Morte Andrea Papi, ecco i metodi per catturare Jj4: ''I cuccioli? Indifferente rispetto alle attività in corso e all'abbattimento dell'orsa''
Sono tre le possibili procedure di cattura di Jj4, l'orsa che ha ucciso Andrea Papi: "Il personale del corpo è presente di notte sul territorio per le attività di monitoraggio con il fucile e deve guardare davanti e deve guardarsi le spalle"

TRENTO. "L'esemplare ha il collare e l'orecchio, Jj4 è riconoscibile". I forestali spiegano la procedure di cattura e di abbattimento dell'orsa che ha ucciso Andrea Papi nei boschi di Caldes. "I cuccioli? Verifichiamo le immagini raccolte dalle fototrappole, incrociamo i dati e saremo in grado di dire a breve se è accompagnata", dice Giovanni Giovannini (dirigente del servizio Foreste della Pat) mentre Raffaele De Col (dirigente generale del Dipartimento di protezione civile, foreste e fauna della Provincia di Trento) aggiunge: "Se ci sono i cuccioli sono svezzati ma a ogni modo questo è indifferente rispetto alle attività in corso e dell'abbattimento dell'animale".

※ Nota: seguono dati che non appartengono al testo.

(** Bytes and halfwords are compared without their sign by the signed conditions. *)
Lemma signed_condition_unsigned v d : is_u16 v -> is_u16 d ->
  CompareValues v d CONDTIONAL_LESS_THAN_SIGNED = CompareValues v d CONDTIONAL_LESS_THAN_UNSIGNED.
Proof. intros Hv Hd. cbn. rewrite !s32_id by (unfold is_s32, is_u16 in *; lia). done. Qed.
End Fills.

(** Any text of the right lengths is taken for an encrypted line, and undefined. *)
Lemma strange_line_is_undefined :
  LoadCodes [] [mkSection section_AR [text_of "$code"; text_of "????-????-?????"]] = None.
Proof. reflexivity. Qed.

(** A code without entries is lost. *)
Lemma empty_code_is_lost format_08X :
  LoadCodes [] (SaveCodes format_08X [] [mkARCode (text_of "code") [] false false true]) = Some [].
Proof. reflexivity. Qed.

(** ** Concrete codes *)

(** If the word at 0x80001000 is 5: store a halfword and fill four bytes; then a byte for ever. *)
Definition sample_items : list item :=
  [Block (mkAREntry 0x8C001000 5) [Line (mkAREntry 0x02001004 0x1234); Fill 0x80001008 (mkAREntry 1 0x02040001)];
   When (mkAREntry 0x0A001000 7) [Line (mkAREntry 0x00001010 0xFF)];
   Line (mkAREntry 0x00001020 0x7F)].
Definition sample_code : ARCode := mkARCode (text_of "sample") (flat_map lines_of sample_items) true false true.

Lemma structured_codes_run_witness :
  RunCodeLocked (W := unit) (D := quiet_devices false) (fun _ _ => 0) sample_code =M=
    (x <- exec_all (D := quiet_devices false) (fun _ _ => 0) sample_items ;; mret (default true x)).
Proof. apply (structured_codes_run (D := quiet_devices false)); vm_compute; reflexivity. Defined.

(** Two codes shipped, the first one switched on by the user, and one of the user's. *)
Definition shipped_settings : IniFile :=
  [mkSection section_AR [text_of "$One  # a comment"; text_of "04001000 00000001"; text_of "$Two"; text_of "04001004 00000002"];
   mkSection (text_of "ACTIONREPLAY_enabled") [text_of "$Two"]].
Definition shipped_codes : list ARCode :=
  [mkARCode (text_of "One") [mkAREntry 0x04001000 1] true false false;
   mkARCode (text_of "Two") [mkAREntry 0x04001004 2] true true false].
Definition users_codes : list ARCode := [mkARCode (text_of "Mine") [mkAREntry 0x04001008 0xFFFFFFFF] true false true].
Definition unfinished_code : ARCode := mkARCode (text_of "Later") [] false false true.

Lemma saved_codes_load_witness :
  LoadCodes shipped_settings (SaveCodes hex8 [] (shipped_codes ++ unfinished_code :: users_codes)) = Some (shipped_codes ++ users_codes).
Proof.
  apply (saved_codes_load hex8 (fun x _ => eq_refl) shipped_settings [] shipped_codes (unfinished_code :: users_codes)).
  - vm_compute. reflexivity.
  - constructor; [split; [reflexivity|reflexivity|constructor]|]. constructor; [|constructor]. split; [reflexivity|reflexivity|].
    constructor; [|constructor]. split; split; (discriminate || reflexivity).
  - repeat (constructor; [split; [reflexivity|by apply (bool_decide_unpack _)]|]). constructor.
  - by apply (bool_decide_unpack _).
Defined.
(* ===== verification/DSPTypes.v ===== *)
(** * DSP: data types and constants

    The constants and records of [Core/DSP/DSPCore.h] and
    [Core/DSP/DSPAccelerator.h], and the interface to the host
    ([Core/DSP/DSPHost.h]). *)
From S2P Require Export ErrState.

(** ** Constants of DSPCore.h *)

Definition DSP_IRAM_BYTE_SIZE := 0x2000.
Definition DSP_IRAM_SIZE := 0x1000.
Definition DSP_IRAM_MASK := 0x0fff.
Definition DSP_IROM_SIZE := 0x1000.
Definition DSP_IROM_MASK := 0x0fff.
Definition DSP_DRAM_SIZE := 0x1000.
Definition DSP_DRAM_MASK := 0x0fff.
Definition DSP_COEF_SIZE := 0x800.
Definition DSP_COEF_MASK := 0x7ff.
Definition DSP_RESET_VECTOR := 0x8000.
Definition DSP_STACK_DEPTH := 0x20.
Definition DSP_STACK_MASK := 0x1f.
Definition DSP_CR_IMEM := 2.
Definition DSP_CR_DMEM := 0.
Definition DSP_CR_TO_CPU := 1.
Definition DSP_CR_FROM_CPU := 0.

Definition DSP_REG_AR0 := 0x00.
Definition DSP_REG_AR1 := 0x01.
Definition DSP_REG_AR2 := 0x02.
Definition DSP_REG_AR3 := 0x03.
Definition DSP_REG_IX0 := 0x04.
Definition DSP_REG_IX1 := 0x05.
Definition DSP_REG_IX2 := 0x06.
Definition DSP_REG_IX3 := 0x07.
Definition DSP_REG_WR0 := 0x08.
Definition DSP_REG_WR1 := 0x09.
Definition DSP_REG_WR2 := 0x0a.
Definition DSP_REG_WR3 := 0x0b.
Definition DSP_REG_ST0 := 0x0c.
Definition DSP_REG_ST1 := 0x0d.
Definition DSP_REG_ST2 := 0x0e.
Definition DSP_REG_ST3 := 0x0f.
Definition DSP_REG_CR := 0x12.
Definition DSP_REG_SR := 0x13.
Definition DSP_REG_PRODL := 0x14.
Definition DSP_REG_PRODM := 0x15.
Definition DSP_REG_PRODH := 0x16.
Definition DSP_REG_PRODM2 := 0x17.
Definition DSP_REG_AXL0 := 0x18.
Definition DSP_REG_AXL1 := 0x19.
Definition DSP_REG_AXH0 := 0x1a.
Definition DSP_REG_AXH1 := 0x1b.
Definition DSP_REG_ACL0 := 0x1c.
Definition DSP_REG_ACL1 := 0x1d.
Definition DSP_REG_ACM0 := 0x1e.
Definition DSP_REG_ACM1 := 0x1f.
Definition DSP_REG_ACH0 := 0x10.
Definition DSP_REG_ACH1 := 0x11.

Definition DSP_COEF_A1_0 := 0xa0.
Definition DSP_DSCR := 0xc9.
Definition DSP_DSPA := 0xcd.
Definition DSP_DSBL := 0xcb.
Definition DSP_DSMAH := 0xce.
Definition DSP_DSMAL := 0xcf.
Definition DSP_FORMAT := 0xd1.
Definition DSP_ACDRAW := 0xd3.
Definition DSP_ACSAH := 0xd4.
Definition DSP_ACSAL := 0xd5.
Definition DSP_ACEAH := 0xd6.
Definition DSP_ACEAL := 0xd7.
Definition DSP_ACCAH := 0xd8.
Definition DSP_ACCAL := 0xd9.
Definition DSP_PRED_SCALE := 0xda.
Definition DSP_YN1 := 0xdb.
Definition DSP_YN2 := 0xdc.
Definition DSP_ACDSAMP := 0xdd.
Definition DSP_GAIN := 0xde.
Definition DSP_ACIN := 0xdf.
Definition DSP_AMDM := 0xef.
Definition DSP_DIRQ := 0xfb.
Definition DSP_DMBH := 0xfc.
Definition DSP_DMBL := 0xfd.
Definition DSP_CMBH := 0xfe.
Definition DSP_CMBL := 0xff.

Inductive StackRegister := Call | Data | LoopAddress | LoopCounter.
(** [static_cast<size_t>(stack_reg)] *)
Definition stack_index (reg : StackRegister) : Z :=
  match reg with Call => 0 | Data => 1 | LoopAddress => 2 | LoopCounter => 3 end.

Definition CR_RESET := 0x0001.
Definition CR_EXTERNAL_INT := 0x0002.
Definition CR_HALT := 0x0004.
Definition CR_INIT_CODE := 0x0400.
Definition CR_INIT := 0x0800.

Definition SR_CARRY := 0x0001.
Definition SR_OVERFLOW := 0x0002.
Definition SR_ARITH_ZERO := 0x0004.
Definition SR_SIGN := 0x0008.
Definition SR_OVER_S32 := 0x0010.
Definition SR_TOP2BITS := 0x0020.
Definition SR_LOGIC_ZERO := 0x0040.
Definition SR_OVERFLOW_STICKY := 0x0080.
Definition SR_100 := 0x0100.
Definition SR_INT_ENABLE := 0x0200.
Definition SR_400 := 0x0400.
Definition SR_EXT_INT_ENABLE := 0x0800.
Definition SR_1000 := 0x1000.
Definition SR_MUL_MODIFY := 0x2000.
Definition SR_40_MODE_BIT := 0x4000.
Definition SR_MUL_UNSIGNED := 0x8000.
Definition SR_CMP_MASK := 0x003f.

Inductive ExceptionType :=
  | StackOverflow | EXP_2 | AcceleratorRawReadOverflow | AcceleratorRawWriteOverflow
  | AcceleratorSampleReadOverflow | EXP_6 | ExternalInterrupt.
Definition exception_index (e : ExceptionType) : Z :=
  match e with
  | StackOverflow => 1 | EXP_2 => 2 | AcceleratorRawReadOverflow => 3
  | AcceleratorRawWriteOverflow => 4 | AcceleratorSampleReadOverflow => 5
  | EXP_6 => 6 | ExternalInterrupt => 7
  end.

Inductive Mailbox := MailboxCPU | MailboxDSP.
Definition mailbox_index (m : Mailbox) : Z := match m with MailboxCPU => 0 | MailboxDSP => 1 end.

(** ** Registers

    The unions of [DSP_Regs] are kept as their parts: [l], [m], [h] (32 bits,
    so that [val] is sign-extended) of an accumulator, [l], [m], [h], [m2] of
    the product, [l], [h] of a secondary accumulator. *)

Record Acc := mkAcc {
  acc_l : Z;
  acc_m : Z;
  acc_h : Z
}.
Record Prod := mkProd {
  prod_l : Z;
  prod_m : Z;
  prod_h : Z;
  prod_m2 : Z
}.
Record Ax := mkAx {
  ax_l : Z;
  ax_h : Z
}.
Record DSP_Regs := mkRegs {
  r_ar : list Z;
  r_ix : list Z;
  r_wr : list Z;
  r_st : list Z;
  r_cr : Z;
  r_sr : Z;
  r_prod : Prod;
  r_ax : list Ax;
  r_ac : list Acc
}.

Sono tre le possibili procedure di cattura di Jj4. La trappola a tubo che contiene un'esca alimentare e olfattiva. "Si seguono i protocolli internazionali", spiega Giovannini. "In questo caso l'orso entra, aggancia l'esca e fa scattare il meccanismo: un sistema inizialmente utilizzato in Nord America e perfezionato, aggiornato e con le migliori tecniche possibili per il monitoraggio a distanza. Questi dispositivi devono essere collocati in luoghi che consentano di operare in sicurezza e i posti devono essere scelti con molta attenzione. L'intervento del personale del corpo è necessario in tutte le fasi e dobbiamo garantire la loro sicurezza".
Le tempistiche di cattura? "Sono molto diverse", aggiunge il dirigente del servizio Foreste della Provincia. "Alcuni esemplari entrano anche due volte di seguito e quindi bisogna sganciare il sistema, verificare la sicurezza e attivare il meccanismo. Altri orsi sono diffidenti: annusano e ritornano magari giorni dopo. Non si può definire il tempo di successo della cattura con trappola a tubo".
Ci sono poi i lacci, "utilizzati anche in Trentino per altre situazioni. Ci sono grossi limiti: il personale deve essere nelle vicinanze perché l'animale non può restare agganciato troppo a lungo. Può essere un metodo efficace ma questa zona è frequentata da almeno altri 20 orsi e quindi è estremamente pericoloso, soprattutto lavorare di notte in queste condizioni". Poi c'è il dardo narcotico: "Usata in emergenza e se l'animale resta fermo sul posto: questo è il sistema usato per l'esemplare di Andalo, per esempio". Ma questi ultimi due metodi sono considerati più critici perché richiedono una presenza più ravvicinata nell'ingaggio al plantigrado che si vuole prendere.
"L'esemplare femmina è più stanziale - prosegue Giovannini - mentre i maschi si spostano di più e percorrono più chilometri. L'installazione delle trappole a tubo è iniziata ma in questo momento non siamo in grado di dare informazioni sul metodo. La zona presenta più di 20 orsi e saranno poi le condizioni orografiche a determinare la scelta più opportuna per la sicurezza degli operatori".
Molto dipende anche dalle caratteristiche dell'orso. "Per esempio - evidenzia De Col - Mj5 pesa 340 chili e non sappiamo se entra nella trappola a tubo. La questione tecnica non è semplice, una gestione di alta difficoltà e pericolosità. Non abbiamo ancora lo spray in dotazione e che chiediamo con forza. Il personale del corpo è presente di notte sul territorio per le attività di monitoraggio con il fucile e deve guardare davanti e deve guardarsi le spalle".
Sono decine i forestali impegnati per la cattura di Jj4. "Non è un'attività semplice - dice il dirigente generale del Dipartimento di protezione civile, foreste e fauna - si opera in gruppi di 5/6 persone specializzate. Poi c'è la cinturazione di sicurezza. Sono tra le 20 e le 40 persone che operano costantemente". La priorità è sull'operazione che riguarda l'orsa che nel 2020 sul monte Peller ha ferito padre e figlio e una settimana fa ha ucciso Andrea Papi ma i forestali sono attivi su tutti e tre fronti degli orsi nel mirino. "Aspettiamo e attendiamo il parere positivo di Ispra per M62", conclude De Col.